Explore the traditions and rituals followed by African families on Kwanzaa. Here are the details of the various symbols of Kwanzaa that marks the importance of this celebration. Each Kwanzaa symbol is imperative and denotes on unique feature of this festival.

Symbols of Kwanzaa

Mazao – (Crops which includes fruits, nuts and vegetables)

It symbolizes the work and basis of holidays. Mazao signifies the foundation of Kwanzaa and marks the community of African people who celebrate this festival. It is believed that the unity, sharing and happiness are the results of collective work.

The Africans believe that family is the center of social and economical base for developing any civilization. The festival of Kwanzaa was established to bring the bond between the families by corroborating their responsibilities and felling of commitment.

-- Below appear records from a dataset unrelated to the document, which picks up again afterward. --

(* ===== verification/Prelude.v ===== *)
(** * JiuwenSwarm: a verification development of the AgentServer core

    JiuwenSwarm runs agents in sessions behind an AgentServer.  A request comes in
    at the front ([src/jiuwenswarm/server/front]), which admits it against a bound
    on waiting requests and hands it to a backend; a resident worker
    ([server/worker]) journals what it emits so that a reconnecting client can
    replay it; the Session runtime ([runtime/session]) owns the executions of a
    session, routes answers to the execution that asked, serves queued work per
    session and closes sessions; the rails of an agent ([agents/harness/common/rails])
    decide which tool calls need the user's permission and stop an agent that
    loops; JiuwenMate ([server/jiuwenmate]) queues the Requests of its colleagues in SQLite
    tables, runs them one at a time per session, continues what a restart interrupted,
    has tool calls approved by the person who asked, in the web or by a chat message, charges
    model calls to budgets, delivers their results and shares content of one group with another
    as its owner decides; the sandbox keeps started processes in a pool; the enterprise
    plane keeps one agent per tenant in a cache; front and worker exchange frames over a
    socket or a pipe.  The
    development models these parts from their Python sources and proves what makes
    each of them correct.

    ** Conventions

    A synchronous method is one function of its state.  A coroutine is split at
    the awaits that can suspend, since only there can other tasks run: each segment
    is one call, and a step relation ([Inductive ..._step]) interleaves the calls of
    a component with the rest of the process.  Mutable objects that are shared
    (execution handles, session records, lanes, tracked requests) live in a heap
    ([gmap nat]) and are passed by reference.  A call that may raise is [py S E A]
    ([Prelude]): it returns its outcome with the state it leaves, since Python does
    not undo assignments when it raises.  A dictionary whose order can be seen is an
    [odict] ([OrderedDict]); a [set] or an index whose order cannot is a [gset] or a
    [gmap].  Python integers are unbounded, so [Z] is exact; clock readings are
    integers and arguments of the call that reads them.  Strings are lists of code
    points below 256; where the program counts the bytes of texts or cuts them
    ([WireTruncate], [WireWorkflow]) they are any text of Unicode, as its UTF-8 bytes.

    ** Parts

    - [Prelude]: outcomes and calls, Hoare triples and preservation with the hint
      database [preserves], [sorted], [strip]; [OrderedDict]: dictionaries;
      [PyJson]: JSON values, [str], [repr], [json.dumps], truth, [sorted] of strings;
      [Utf8]: texts of Unicode.
    - [SessionModel], [ExecutionRegistry], [WorkScheduler], [Coordinator]: the four
      files of [runtime/session].  [ExecutionRegistry.World] holds the handles and
      the registry, [WorkScheduler] adds the lanes, [Coordinator.Coord] adds the
      records, generations and deliveries: each component's state contains the one
      it calls, as its objects do.  [CoordinatorInv] has the invariant and the
      automation that carries it through a method (databases [coord]),
      [CoordinatorProps] and [CoordinatorAnswers] the theorems, [CoordinatorRun] a
      run that instantiates them.
    - [Readiness], [RequestRegistry], [Admission]: [server/lifecycle.py] and
      [server/front]; [Admission.Front] contains the states of the other two.
    - [EventStore]: [server/worker/event_store.py].
    - [ToolInvocationKey], [PermissionQueue]: the identity of a tool call and the
      queue of permission questions of a root session.
    - [PermissionTools], [ToolCapabilities], [AutoConfig], [PermissionCompose]: tool
      names and levels, the capability table, the normalisation for the automatic
      mode and the composition of the permission layers, each calling the ones
      before it.
    - [WireTruncate], [WireWorkflow]: [server/wire_truncate.py], which fits history
      and workflow snapshots into byte budgets, with the page that
      [team.history.get] answers and the terminal client's reassembly of parts.
    - [CircuitBreaker]: the rail that stops looping agents; [AsyncLRU]: the cache of
      tenants' agents; [WarmPool]: the threads of the sandbox's pool of started processes
      ([jiuwenbox], [server/runtime/warm_pool.py]).
    - [IpcFrames]: the frames between front and worker ([server/ipc/protocol.py]); [IpcPipe]: the
      thread and the event loop that share the receiving half of a pipe ([server/ipc/stream.py]),
      one step at a time, with what each step shows; [IpcPipeProps] has the theorems, [IpcRun] runs.
    - JiuwenMate.  [Tables]: SQLite tables as lists of rows with the statements that are used on
      them, and transactions; [MateModels]: [execution_models.py].  [RequestStore] and
      [DeliveryStore] are [execution_repository.py], over one record of tables, the latter with
      [output_files.py] and how [delivery_service.py] reads an acknowledgement; [Recovery] is
      [execution_control_service.py] and [recovery_service.py] on the same tables.  [StoreInv]
      makes one step relation of all their calls and has its invariant; [StoreProps],
      [RecoveryProps], [DeliveryProps] and [ResultProps] have the theorems, [StoreRun] a run.
      [DeliveryService] is [dispatch_pending] of [delivery_service.py] with the guard, its
      workers split at their awaits and interleaved with all these calls, [GroupMentions] the
      part of [group_collaboration.py] that it calls; [DeliveryJobs] says that jobs name their
      deliveries, [DeliveryServiceProps] and [DeliveryGuard] have the theorems, [DeliveryRun] a run.
      [ApprovalStore] is [permission_approval_repository.py], in the same file as these tables;
      [ApprovalInv] interleaves its calls with theirs, [ApprovalProps] has the theorems;
      [ApprovalReplies] is [permission_replies.py], a handler per message split at its awaits,
      [ApprovalChat] its theorem, [ApprovalRun] a run of both.  [BudgetStore] is
      [budget_repository.py] with [ports/budget.py], [BudgetProps] has the theorems, [BudgetRun] a run.
      [GroupShare] is [group_share_repository.py], [GroupShareProps] makes its calls of elementary
      steps and has the theorems, [GroupShareWindows] the one on windows, [GroupShareRun] a run.
      [MateScheduler] is [session_scheduler.py] against the interface [RequestQueue] with its laws
      [RequestQueueLaws], which [StoreQueue] proves of the tables; [MateSchedulerInv],
      [MateSchedulerSessions], [MateSchedulerProps] and [MateEndAgent] have its theorems, [MateRun] a run on the tables.

    ** Theorems

    - Coordinator and registry: one invariant over all interleavings (indexes agree,
      generations are current, ids unique, finished executions queued for eviction);
      an answer reaches the execution that waits for it, one delivery at a time, and
      every way a delivery can end gives the claim back; closing cancels what did
      not time out and nothing else; descendants are found, once each, by a walk
      that ends.
    - Scheduler: at most one operation runs per lane, entries are served in the
      order of their priority, a waiting submission is always being worked on,
      cancelled work never runs.
    - Front: the waiting counter is exact, nothing is left behind without aborts;
      replay after a reconnect is lossless or says that it is not.
    - Permissions: the queue's indexes agree and one answer is in flight per
      session; identities survive the wire; a deny is final, only the global layer
      enables, the automatic mode asks for every tool the table does not name as
      quiet, and merging entries never relaxes a level or a rule.
    - Wire: a history page fits its byte budget, following the pages gives every
      record once and ends, and what is split into parts is put together unchanged.
    - Circuit breaker: an agent is stopped exactly when its calls loop; the bounded
      history is a window of its own calls.  Cache: it implements a finite map.  Pool: a
      sandbox handed out was started with what the request asks for, as far as it is compared.
    - Frames and pipe: what was sent as frames is received as it was sent, also from a stream that
      is cut; however the two threads interleave, messages arrive once and in order, a waiting [recv]
      is always woken, what waits is bounded, and the handle is not closed under a read.
    - JiuwenMate's stores: one invariant over all interleavings of their calls; a call that
      raises changes nothing; a source event is queued once, a Request's status moves one way
      but for a pause, an interrupted Execution is continued once, a restart closes a Request
      by what is known of it; the results an Execution ends with have deliveries, whose
      ends are final and which are not sent again when it is unknown whether they arrived.
    - JiuwenMate's approvals: a tool call is approved only by an answer of who was asked, in time
      and while its pause is current, and nobody else is heard; an approval is answered once, and
      a chat message, however often it is delivered, decides one approval at most.
    - JiuwenMate's budgets: the totals of an account are those of its calls, admission never oversells
      a limit, a call is charged once, and an Execution that has ended leaves none open.
    - JiuwenMate's sharing: what one group is shown of another the owner has decided, for this content
      and this destination; a revoked grant does not come back by itself, and it retires the
      windows of private context that rest on it.
    - JiuwenMate's service of deliveries: sends never exceed the attempts counted, and what is
      sent is what the sharing guard has just allowed, or the notice that is stored instead.
    - JiuwenMate's scheduler: the limits hold in every interleaving, a session's run is not replaced
      before it has been saved, and nothing is started beside a dispatched Request of its session;
      each task that waits for the
      lock gets it in its turn, and a colleague that is being deleted has nothing queued or
      started once its section has run.

    ** Fuel and bounds

    Recursions that are not structural take fuel.  In [Coordinator] the walks up
    and down the lineage of an execution ([ancestor_loop], [lineage_loop], [descend])
    have one more than the number of registered executions: each round meets an
    execution it has not met, and [with_descendants_correct] proves that the walk
    down returns all there is.  [EventStore.trim] has the number of records, of
    which each round drops one ([trim_drop]).  [WireTruncate.follow] and
    [WireWorkflow.collect] are clients that page through a history; they have one
    more than the number of entries, and the theorems prove that they arrive.
    The constants of the sources (2048 records, 512 idle ones, 64 permission cards,
    64 KB per history record, and the like) are kept as they are.

    ** Not modelled

    The gateway's channels, the web front end, the desktop applications, SDKs and
    connectors, the sandbox ([jiuwenbox]) but for its pool, JiuwenMate's channels,
    searches, the service over the shared receipts and the loops around the stores, the adapters to the agent core
    ([server/runtime/agent_adapter], [server/agent_ws_server.py]), prompts, tools,
    memory, recommendation and evolution of agents, skills and extensions, stores
    on databases and files, observability: glue around other packages, I/O and
    text, with no state of their own that could be separated from it, or parts
    that have not been reached.  Within the parts modelled: the bounded queue
    between a stream's producer and consumer and the waits themselves (the
    coordinator's [await]s are points where anything may happen), texts of
    messages and logs, and what the packages outside the repository do: it is an
    argument of the definition that calls them. *)

From Stdlib Require Export ZArith Lia.
From stdpp Require Export base option gmap sets strings numbers sorting relations.
From stdpp Require Export list.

In earlier times, the ancient African families did not care about the number of members in the family but, there was one leader who was the eldest male from the strongest group. This was the reason that the entire village was considered as one family. The features of any family followed same traditions and had common customary practices. All the families had one political view as; they descended from the same ancestors.

Each tribe had fixed set of norms which safeguarded their identity and provided sustainability. The laws were based on the value system of traditions related to birth, adolescence, parenthood, marriage, maturity and death.

Africans work very hard and believed in making their livelihood by growing plants and feeding animals. This is demonstrated through the celebrations on Kwanzaa with nuts, fruits, vegetables on the “Mkeka”.

Mkeka – (Place mat)

The mat is made of straw or cloth and symbolizes the culture, customs and history of Africa. It signifies the historical base present and future. It is believed that like today stands on yesterday similarly, the symbols stand on mkeka.

The seven days of Kwanzaa people share, study, recall and reflect the history which is carried to create the future. The ancient families made mats which were made with straw. It is dried seams of grains which are sowed and reaped.

Today, people get mkeka made from Kente cloth, African mud cloth and other fabrics. These are made and then mishumaa saba, the vibunzi, the mazao, the zawadi, the kikombe cha umoja, and the kinara are placed on it.

Vibuzi – Ear of corn

Fertility and reproduction of offspring is signified by the stalk of corn. The children are future of family and bring hope to life. Vibunzi is one ear and more than that it is called Mihindi. Each corn ear symbolizes one child of the family. On mkeka one ear is placed for each child. In some cases if, there are no kids at home then one pair of ear is placed on mkeka.

Kwanzaa customs believe that love and care bestowed on people during childhood should be returned selflessly to all the other children. This is specially implied for the homeless and helpless ones. This enhances the good deeds of respect, positive thinking, discipline, compassion, charity, empathy and hope among the future of the community i.e. children.

Each tribe in Africa is very protective about their children and works very hard towards their welfare.

Mishumaa Saba – Seven candles

Candles symbolize the power of Sun and are to illuminate. The group of 7 candles which are lit during Kwanzaa are traditionally named as, Mishumaa Saba. Red, black and green colored candles are used to light up the Kwanzaa period of seven days.

Black candle represents Umoja which means unity. Three green ones are on the lfet side of black one. These signify Nia, Ujima and Imani which means Collective Work and Responsibility, Purpose and Faith. There are three red ones also which are for Kujichagulia, Ujamaa and Kuumba. These depict self determination, creativity and Cooperative economics. These candles are placed on one candle holder which is called “Kinara”. This stand is in different shapes and sizes and signifies the ancestry of the African tribes.

Kikombe Cha Umoja – Unity cup

The unity cup is kept to perform the ritual of ‘tambiko’ on the sixth day of Kwanzaa. This religious ceremony of Kwanzaa is performed by African communities, which is a ritual on the living dead. It is believed that the last portion of libation would take people nearer to spirits and ancestors. This libation could be made of water, juice or wine and is given by the eldest family member to all the younger ones. This is shared to promote unity and oneness.

Zawadi – Gifts

On the seventh day of Kwanzaa, people exchange gifts to promote success, growth and self determination in their community. Elders generally pass on gifts to children and this sharing takes place within immediate family members.

Handmade gifts are more popular in the traditional families. People avoid buying things from stores and believe that personal gifts foster bond. The famous gifts are ‘kinaras’, dolls, cards and mkekas.

Wish you all enjoy the festival and hope you gathered information on symbols of Kwanzaa.